Surpassing Supervised Methods: L2V-CoT (training-free) outperforms Finetuned CoT (supervised) on multiple benchmarks, suggesting that directly manipulating hidden representations may be more efficient than fine-tuning — because fine-tuning modifies both useful and irrelevant parameters, whereas activation injection targets only the critical reasoning representations.
Plug-and-Play and Complementary to Explicit Methods: The method can be combined with explicit reasoning search approaches such as MCTS, achieving dual gains from implicit reasoning enhancement and explicit reasoning search.
Methodological Contribution of LAT Analysis: The framework of using Linear Artificial Tomography to analyze cross-modal reasoning representations is generalizable to other capability transfer research.

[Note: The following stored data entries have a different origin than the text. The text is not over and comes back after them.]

Lemma elem_of_neighbors c x z :
  z ∈ neighbors c x ↔
  z ∈ variables c ∧ z ≠ x ∧ ∃ ij, overlaps c !! (z, x) = Some (Some ij).
Proof.
  unfold neighbors. rewrite elem_of_filter. unfold overlap_defined.
  destruct (overlaps c !! (z, x)) as [[ij|]|]; naive_solver.
Qed.

(** One round keeps the invariant of the work list: every arc is either
    queued or consistent. *)
Lemma ac3_body_invariant c queue x y s queue' s' :
  overlaps_mirrored c →
  (∀ a b, (a, b) ∈ queue ++ [(x, y)] ∨ arc_ok c s a b) →
  ac3_body c queue x y s = Return (None, queue') s' →
  ∀ a b, (a, b) ∈ queue' ∨ arc_ok c s' a b.
Proof.
  intros Hwf Hinv Hbody. unfold ac3_body in Hbody.
  apply bind_Return in Hbody as (revised & s1 & Hrev & Hbody).
  assert (∀ a b, (a, b) ∈ queue ∨ (a, b) = (x, y) ∨ arc_ok c s a b) as Hinv'.
  { intros a b. destruct (Hinv a b) as [[?|?%list_elem_of_singleton]%elem_of_app|?]; auto. }
  clear Hinv.
  destruct (overlaps c !! (x, y)) as [[[i j]|]|] eqn:Ho.
  - destruct (overlaps_mirrored_lookup _ _ _ _ Hwf Ho) as (_ & _ & Hxy & Hsym).
    specialize (Hsym i j eq_refl).
    assert (∃ dx dy, domains s !! x = Some dx ∧ domains s !! y = Some dy)
      as (dx & dy & Hx & Hy).
    { unfold revise, overlaps_get in Hrev. rewrite Ho in Hrev.
      unfold bind at 1, ret at 1 in Hrev.
      apply bind_Return in Hrev as (dx & s2 & [Hx ->]%domains_get_Return & Hrev).
      apply bind_Return in Hrev as (dy & s2 & [Hy ->]%domains_get_Return & Hrev).
      eauto. }
    rewrite (revise_eq c x y i j dx dy s) in Hrev by done.
    destruct (forallb _ dx); [|done]. injection Hrev as <- <-.
    case_bool_decide as Hch; simpl in Hbody.
    + (* a revision was made *)
      apply bind_Return in Hbody as (dx' & s2 & [Hx' ->]%domains_get_Return & Hbody).
      simpl in Hx'. rewrite lookup_insert_eq in Hx'. injection Hx' as <-.
      case_bool_decide; unfold ret in Hbody; [done|]. injection Hbody as <- <-.
      intros a b. rewrite elem_of_app.
      destruct (Hinv' a b) as [?|[[= -> ->]|Hok]]; [by auto| |].
      * right. intros i' j' Ho'. rewrite Ho in Ho'. injection Ho' as <- <-.
        exists (filter (supported i j dy) dx), dy. simpl.
        rewrite lookup_insert_eq, lookup_insert_ne by done.
        split_and!; [done..|]. apply Forall_filter_self.
      * destruct (decide (b = x)) as [->|Hb].
        -- destruct (overlaps c !! (a, x)) as [[[i' j']|]|] eqn:Ho';
             [|right; intros i'' j'' Ho''; by rewrite Ho' in Ho''..].
           destruct (overlaps_mirrored_lookup _ _ _ _ Hwf Ho') as (Ha & _ & Hax & _).
           destruct (decide (a = y)) as [->|Hay].
           ++ right. intros i'' j'' Ho''. rewrite Ho' in Ho''.
              injection Ho'' as <- <-.
              rewrite Hsym in Ho'. injection Ho' as <- <-.
              destruct (Hok _ _ Hsym) as (dy0 & dx0 & Hy0 & Hx0 & Hall).
              rewrite Hy in Hy0. rewrite Hx in Hx0.
              injection Hy0 as <-. injection Hx0 as <-.
              exists dy, (filter (supported i j dy) dx). simpl.
              rewrite lookup_insert_eq, lookup_insert_ne by done.
              split_and!; [done..|].
              apply Forall_forall. intros w Hw.
              eapply Forall_forall in Hall; [|done].
              apply Exists_exists in Hall as (w' & Hw' & ch & Hch1 & Hch2).
              apply Exists_exists. exists w'. split; [|by exists ch].
              apply list_elem_of_filter. split; [|done].
              apply Exists_exists. exists w. split; [done|]. by exists ch.
           ++ left. right. apply list_elem_of_fmap. exists a. split; [done|].
              apply elem_of_elements, elem_of_difference. split.
              ** apply elem_of_neighbors. eauto.
              ** by intros ?%elem_of_singleton.
        -- right. intros i' j' Ho'.
           destruct (Hok _ _ Ho') as (da & db & Ha & Hb' & Hall).
           destruct (decide (a = x)) as [->|Ha'].
           ++ rewrite Hx in Ha. injection Ha as <-.
              exists (filter (supported i j dy) dx), db. simpl.
              rewrite lookup_insert_eq, lookup_insert_ne by done.
              split_and!; [done..|].
              apply Forall_forall. intros w [_ Hw]%list_elem_of_filter.
              by eapply Forall_forall in Hall.
           ++ exists da, db. simpl. by rewrite !lookup_insert_ne by done.
    + (* no revision *)
      unfold ret in Hbody. injection Hbody as <- <-.
      rewrite Hch, set_domains_id by done.
      intros a b. destruct (Hinv' a b) as [?|[[= -> ->]|Hok]]; [by auto| |by auto].
      right. intros i' j' Ho'. rewrite Ho in Ho'. injection Ho' as <- <-.
      exists dx, dy. split_and!; [done..|].
      by apply (filter_eq_Forall (supported i j dy)).
  - rewrite (revise_no_overlap c x y s Ho) in Hrev. injection Hrev as <- <-.
    unfold ret in Hbody. injection Hbody as <- <-.
    intros a b. destruct (Hinv' a b) as [?|[[= -> ->]|Hok]]; [by auto| |by auto].
    right. intros i' j' Ho'. by rewrite Ho in Ho'.
  - unfold revise, overlaps_get in Hrev. by rewrite Ho in Hrev.
Qed.
(** * fooof.synth.gen: synthesis of power spectra

    A shallow embedding of [fooof/synth/gen.py].  Floating point numbers are
    read as real numbers (the level at which the specification speaks of
    frequencies, parameters and power values), numpy arrays as lists, Python
    exceptions as an error result, and the process-wide random source of
    [np.random.normal] as an explicit state threaded through the calls.

    The real numbers leave out the rounding of binary64.  Where a statement
    depends on it, as the bounds on the last frequency of [gen_freqs] do,
    the function is embedded a second time on binary64 numbers, in the
    module [Float64], and the statement is made there. *)

From Stdlib Require Import String Reals Lra Lia ZArith List Permutation Sorted.
From Stdlib Require Import Floats Uint63.
Import ListNotations.
Local Open Scope R_scope.

Set Implicit Arguments.
Set Warnings "-inexact-float".

(** ** Errors and results *)

(** The errors of the specification's taxonomy, and the exceptions of
    Python and numpy that the code can meet.  [gen.py] itself has no
    [raise]: every error comes out of something it calls. *)
Inductive error : Type :=
| InvalidParameterError
| InsufficientParametersError
| InvalidRangeError
| IndexError
| ValueError
| ZeroDivisionError
| OverflowError.

Inductive result (A : Type) : Type :=
| Ok (a : A)
| Err (e : error).

Arguments Ok {A} a.
Arguments Err {A} e.

Definition bind {A B : Type} (r : result A) (k : A -> result B) : result B :=
  match r with
  | Ok a => k a
  | Err e => Err e
  end.

Notation "x <- r ;; k" := (bind r (fun x => k))
  (at level 61, r at next level, right associativity).
Notation "' pat <- r ;; k" := (bind r (fun x => match x with pat => k end))
  (at level 61, pat pattern, r at next level, right associativity).

(** ** Vectors (1d arrays) *)

Definition vec : Type := list R.

(* np.zeros_like(xs) / one row of np.zeros([n, len(xs)]) *)
Definition zeros (n : nat) : vec := repeat 0 n.

(* a + b on two 1d arrays of the same length *)
Fixpoint vadd (a b : vec) : vec :=
  match a, b with
  | x :: a', y :: b' => (x + y) :: vadd a' b'
  | _, _ => []
  end.

(* np.power(10, v), in exact arithmetic: no rounding, and no underflow to
   0 for very negative exponents *)
Definition power10 (v : vec) : vec := map (Rpower 10) v.

(* the least integer not below x *)
Definition Rceil (x : R) : Z := (- Int_part (- x))%Z.

(* the values start, start + step, ..., n of them *)
Definition ramp (start step : R) (n : nat) : vec :=
  map (fun i => start + INR i * step) (seq 0 n).
(** X12.  The two stages that drop their inputs return a new frame but
    assign into the frame they are handed first: after
    [compute_debasement_indicators] (or [compute_asset_returns]) the
    caller's frame has gained the derived columns and still has the level
    (or price) columns, the returned frame is another object that lacks
    them, and no other frame of the store has changed. *)
Theorem dropping_stages_mutate_their_argument :
  forall (h : heap) (r : ref) (df : DataFrame),
    h !! r = Some df ->
    (has_column df "m2" = true -> has_column df "cpi" = true ->
     has_column df "gdp_monthly" = true ->
     exists r' h' mutated out,
       compute_debasement_indicators r h = (Ok r', h')
       /\ r' <> r
       /\ h' !! r = Some mutated /\ h' !! r' = Some out
       /\ (forall c, In c ["m2_yoy_pct"; "cpi_yoy_pct"; "real_m2_growth";
                           "m2_to_gdp"; "m2"; "cpi"; "gdp_monthly"] ->
                     has_column mutated c = true)
       /\ (forall c, In c ["m2"; "cpi"; "gdp_monthly"] ->
                     has_column out c = false)
       /\ (forall i, (i < length h)%nat -> i <> r -> h' !! i = h !! i))
    /\ (has_column df "btc_price" = true -> has_column df "sp500_price" = true ->
        has_column df "gold_price" = true ->
        exists r' h' mutated out,
          compute_asset_returns r h = (Ok r', h')
          /\ r' <> r
          /\ h' !! r = Some mutated /\ h' !! r' = Some out
          /\ (forall c, In c ["btc_return_monthly"; "sp500_return_monthly";
                              "gold_return_monthly"; "btc_price";
                              "sp500_price"; "gold_price"] ->
                        has_column mutated c = true)
          /\ (forall c, In c ["btc_price"; "sp500_price"; "gold_price"] ->
                        has_column out c = false)
          /\ (forall i, (i < length h)%nat -> i <> r -> h' !! i = h !! i)).
Proof.
  intros h r df Hl. pose proof (lookup_lt_Some _ _ _ Hl) as Hr. split.
  - intros H1 H2 H3.
    exists (length h),
      (<[r:=debasement_filled df]> h ++ [debasement_frame df])%list,
      (debasement_filled df), (debasement_frame df).
    split; [apply compute_debasement_indicators_run; assumption|].
    split; [lia|]. split; [apply lookup_insert_alloc_old; exact Hr|].
    split; [apply lookup_alloc_insert|].
    split; [|split].
    + intros c Hc. unfold debasement_filled. cbv zeta.
      rewrite !has_column_df_set. simpl in Hc.
      repeat (destruct Hc as [<-|Hc]; [cbn; rewrite ?H1, ?H2, ?H3, ?orb_true_r;
                                        reflexivity|]).
      destruct Hc.
    + intros c Hc. rewrite has_column_debasement_frame. simpl in Hc.
      repeat (destruct Hc as [<-|Hc]; [cbn; apply andb_false_r|]).
      destruct Hc.
    + intros i Hi Hne. apply lookup_insert_alloc_other; assumption.
  - intros H1 H2 H3.
    exists (length h),
      (<[r:=returns_filled df]> h ++ [returns_frame df])%list,
      (returns_filled df), (returns_frame df).
    split; [apply compute_asset_returns_run; assumption|].
    split; [lia|]. split; [apply lookup_insert_alloc_old; exact Hr|].
    split; [apply lookup_alloc_insert|].
    split; [|split].
    + intros c Hc. unfold returns_filled. cbv zeta.
      rewrite !has_column_df_set. simpl in Hc.
      repeat (destruct Hc as [<-|Hc]; [cbn; rewrite ?H1, ?H2, ?H3, ?orb_true_r;
                                        reflexivity|]).
      destruct Hc.
    + intros c Hc. rewrite has_column_returns_frame. simpl in Hc.
      repeat (destruct Hc as [<-|Hc]; [cbn; apply andb_false_r|]).
      destruct Hc.
    + intros i Hi Hne. apply lookup_insert_alloc_other; assumption.
Qed.
(** X18: the [entity_id] that [__init__] gives is ["calendar."] followed
    by the lower-cased name with an underscore in the place of each space:
    a text without a space, as long as the lower-cased name and equal to
    it at every other place. *)
Theorem entity_id_has_underscores_for_spaces
        (str_lower : string -> string) (name : string) (client : Yoshikei) :
  exists slug,
    YoshikeiCalender.entity_id
      (YoshikeiCalender.__init__ str_lower name client)
    = "calendar." ++ slug /\
    lacks " " slug = true /\
    String.length slug = String.length (str_lower name) /\
    forall n,
      String.get n slug
      = option_map (fun c => if Ascii.eqb c " " then "_"%char else c)
                   (String.get n (str_lower name)).
Proof.
  exists (replace_char " " "_" (str_lower name)).
  split; [reflexivity |].
  split; [apply replace_char_lacks; discriminate |].
  split; [apply length_replace_char | apply get_replace_char].
Qed.

(* ----------------------------------------------------------------- *)
(** *** The properties at work on the portal *)

Lemma re_sub_joins_digit_runs_witness :
  re_sub_deliverydate (VStr "2024/5/3 00:00:00") = Ok "2024-5-3".
Proof.
  apply (re_sub_joins_digit_runs "2024" "5" "3" "00:00:00");
    try reflexivity; discriminate.
Defined.

Lemma re_sub_keeps_text_after_line_feed_witness :
  re_sub_deliverydate (VStr ("2024/05/03 00:00" ++ String "010" "JST"))
  = Ok ("2024-05-03" ++ String "010" "JST").
Proof.
  apply (re_sub_keeps_text_after_line_feed "2024" "05" "03" "00:00" "JST");
    try reflexivity; discriminate.
Defined.

Lemma deliverydate_without_slash_witness :
  to_date Portal.no_iso (VStr "2024-05-03") = Ok (ymd2ord 2024 5 3).
Proof.
  exact (proj2 (deliverydate_without_slash_is_parsed_as_it_is Portal.no_iso)
               "2024" "05" "03"
               eq_refl eq_refl eq_refl eq_refl eq_refl eq_refl).
Defined.

Lemma get_events_of_empty_range_witness :
  get_events (Portal.serve Portal.account Portal.may2024) Portal.no_iso
    Portal.me 739010 739009 Portal.open_session
  = Some (Ok [], mkWorld (Portal.mkState true) [PostSchedule 739010]).
Proof.
  apply (get_events_of_empty_range
           (Portal.serve Portal.account Portal.may2024) Portal.no_iso
           Portal.me 739010 739009 Portal.open_session).
  lia.
Defined.

Lemma may2024_rows_cover (d : date) :
  739008 <= d <= 739009 ->
  exists day,
    first_on [Portal.dated_row 739008 [];
              Portal.dated_row 739009 [Portal.cut_meal; Portal.lovyu]] d
    = Ok day /\
    getitem day "orderitems"
    = Ok (VList (if d =? 739009 then [Portal.cut_meal; Portal.lovyu] else [])) /\
    Forall2 (event_for d)
      (if d =? 739009 then [Portal.cut_meal; Portal.lovyu] else [])
      (if d =? 739009
       then [Portal.event 739009 "Cut Meal" "Course A" "100401_D.aspx?id=1";
             Portal.event 739009 "Lovyu" "Course B" "100401_D.aspx?id=2"]
       else []).
Proof.
  intros Hd. assert (d = 739008 \/ d = 739009) as [-> | ->] by lia.
  - eexists. split; [reflexivity |]. split; [reflexivity |]. constructor.
  - eexists. split; [reflexivity |]. split; [reflexivity |].
    repeat constructor;
      eexists _, _, _; (split; [repeat split | reflexivity]).
Qed.

Lemma get_events_reuses_fetched_data_witness :
  exists r,
    get_events (Portal.serve Portal.account Portal.may2024) Portal.no_iso
      Portal.me 739008 739009 Portal.fresh
    = Some (r, mkWorld (Portal.mkState true)
                       [PostSchedule 739008; GetLoginPage;
                        PostLogin Portal.account; PostSchedule 739008]).
Proof.
  apply (get_events_reuses_fetched_data
           (Portal.serve Portal.account Portal.may2024) Portal.no_iso
           Portal.me 739008 739009 Portal.fresh
           (VList [Portal.dated_row 739008 [];
                   Portal.dated_row 739009 [Portal.cut_meal; Portal.lovyu]])).
  - reflexivity.
  - intros d Hd. destruct (may2024_rows_cover d Hd) as (day & Hday & Hoi & _).
    exists day. split; [exact Hday |]. intros ->. discriminate Hoi.
Defined.

Lemma get_events_fetches_only_the_range_witness :
  In (PostSchedule 739010) (sent Portal.open_session) \/
  739010 = 739009 \/ 739009 < 739010 <= 739010.
Proof.
  apply (get_events_fetches_only_the_range
           (Portal.serve Portal.account Portal.may2024) Portal.no_iso
           Portal.me 739009 739010 Portal.open_session
           (Err TypeError)
           (mkWorld (Portal.mkState true)
                    [PostSchedule 739009; PostSchedule 739010])).
  - reflexivity.
  - simpl. auto.
Defined.

Lemma get_events_descriptions_link_to_uids_witness :
  Forall links_to_uid
         [Portal.event 739009 "Cut Meal" "Course A" "100401_D.aspx?id=1";
          Portal.event 739009 "Lovyu" "Course B" "100401_D.aspx?id=2"].
Proof.
  apply (get_events_descriptions_link_to_uids
           (Portal.serve Portal.account Portal.may2024) Portal.no_iso
           Portal.me 739008 739009 Portal.open_session _
           (mkWorld (Portal.mkState true) [PostSchedule 739008])).
  reflexivity.
Defined.

Lemma get_events_lists_days_then_items_witness :
  get_events (Portal.serve Portal.account Portal.may2024) Portal.no_iso
    Portal.me 739008 739009 Portal.open_session
  = Some (Ok [Portal.event 739009 "Cut Meal" "Course A" "100401_D.aspx?id=1";
              Portal.event 739009 "Lovyu" "Course B" "100401_D.aspx?id=2"],
          mkWorld (Portal.mkState true) [PostSchedule 739008]).
Proof.
  apply (get_events_lists_days_then_items
           (Portal.serve Portal.account Portal.may2024) Portal.no_iso
           Portal.me 739008 739009 Portal.open_session
           [Portal.dated_row 739008 [];
            Portal.dated_row 739009 [Portal.cut_meal; Portal.lovyu]]
           (mkWorld (Portal.mkState true) [PostSchedule 739008])
           (fun d => if d =? 739009 then [Portal.cut_meal; Portal.lovyu] else [])
           (fun d =>
              if d =? 739009
              then [Portal.event 739009 "Cut Meal" "Course A" "100401_D.aspx?id=1";
                    Portal.event 739009 "Lovyu" "Course B" "100401_D.aspx?id=2"]
              else [])).
  - lia.
  - unfold MAXORDINAL. lia.
  - reflexivity.
  - exact may2024_rows_cover.
Defined.

Lemma get_events_raises_on_missing_first_day_witness :
  get_events (Portal.serve Portal.account Portal.may2024) Portal.no_iso
    Portal.me 739010 739011 Portal.open_session
  = Some (Err TypeError,
          mkWorld (Portal.mkState true) [PostSchedule 739010; PostSchedule 739010]).
Proof.
  apply (get_events_raises_on_missing_first_day
           (Portal.serve Portal.account Portal.may2024) Portal.no_iso
           Portal.me 739010 739011 Portal.open_session
           [Portal.dated_row 739008 [];
            Portal.dated_row 739009 [Portal.cut_meal; Portal.lovyu]]
           (mkWorld (Portal.mkState true) [PostSchedule 739010])
           [Portal.dated_row 739008 [];
            Portal.dated_row 739009 [Portal.cut_meal; Portal.lovyu]]).
  - lia.
  - reflexivity.
  - reflexivity.
  - repeat constructor; simpl; discriminate.
Defined.

(** X21: a [resultlist] that is not a list makes the loop of [get_data]
    raise [TypeError], unless it is the empty str or the empty object, which
    have nothing to loop over and are returned as they are. *)
Theorem normalize_of_what_is_no_list (iso_other : string -> result date)
        (data : value) :
  (forall rows, data <> VList rows) ->
  (data = VStr "" \/ data = VDict [] -> normalize iso_other data = Ok data) /\
  (data <> VStr "" -> data <> VDict [] ->
   normalize iso_other data = Err TypeError).
Proof.
  intros Hlist. split.
  - intros [-> | ->]; reflexivity.
  - intros Hstr Hdict. destruct data; try reflexivity.
    + destruct s; [contradiction | reflexivity].
    + exfalso. eapply Hlist. reflexivity.
    + destruct bindings as [|[k v] rest]; [contradiction | reflexivity].
Qed.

Limitations & Future Work¶

Injection layer and injection strength require per-task tuning (Tables S.2/S.3 show different hyperparameters for different tasks), and an adaptive selection mechanism is lacking.
Validation is limited to mathematical reasoning benchmarks; the method has not been tested on general VQA or broader reasoning tasks (e.g., spatial or causal reasoning).
CoT samples are drawn from the STILL-2 dataset (mathematics, physics, chemistry, biology), and domain bias may affect generalization to other domains (e.g., legal or financial reasoning).
Frequency-domain resampling assumes that CoT information is concentrated in low-frequency components — this holds for mathematical reasoning, but it is unclear whether it remains valid for tasks requiring fine-grained symbolic manipulation.
The choice of low-pass filter cutoff frequency lacks theoretical grounding and currently relies on empirical tuning.
The interpretability of hidden representation injection is limited — although the method is effective, it is difficult to explain precisely how the VLM's internal reasoning process changes after injection.
It is unclear whether the method imposes requirements on VLM model scale; performance may differ for very small (<1B) or very large (>70B) VLMs.

vs. Virgo (Finetuned CoT): Virgo requires SFT on the VLM, incurring high training costs; L2V-CoT requires no training and achieves superior performance.
vs. Model Merging: Model merging requires architectural compatibility, whereas L2V-CoT supports transfer across different architectures such as LLaMA and Qwen.
vs. RoT: RoT extracts directional representations from CoT prompts and injects them into VLMs, but is bounded by the VLM's own reasoning capacity; L2V-CoT extracts representations from a stronger external LLM.
vs. MathNeuro: MathNeuro activates reasoning neurons via pruning/scaling but neglects the coordination among neurons.

"Low-frequency components encode core capabilities, while high-frequency components carry noise and modality-specific information" — this observation may apply to other cross-modal transfer scenarios.
Frequency-domain resampling as a dimension alignment technique outperforms simple interpolation or linear projection, and merits broader exploration in other activation engineering tasks.

Rating¶

Novelty: ⭐⭐⭐⭐⭐ First work to use frequency-domain analysis to reveal cross-architecture consistency in LLM/VLM reasoning representations; the method is novel and elegant.
Experimental Thoroughness: ⭐⭐⭐⭐ Covers 4 VLMs × 5 benchmarks with complete ablations and multi-scale LLM validation.
Writing Quality: ⭐⭐⭐⭐ The logical flow from empirical analysis to method design is clear, and frequency-domain visualizations are highly convincing.
Value: ⭐⭐⭐⭐ Provides a general cross-architecture reasoning transfer framework with practical significance for VLM reasoning enhancement; the frequency-domain analysis framework is broadly applicable.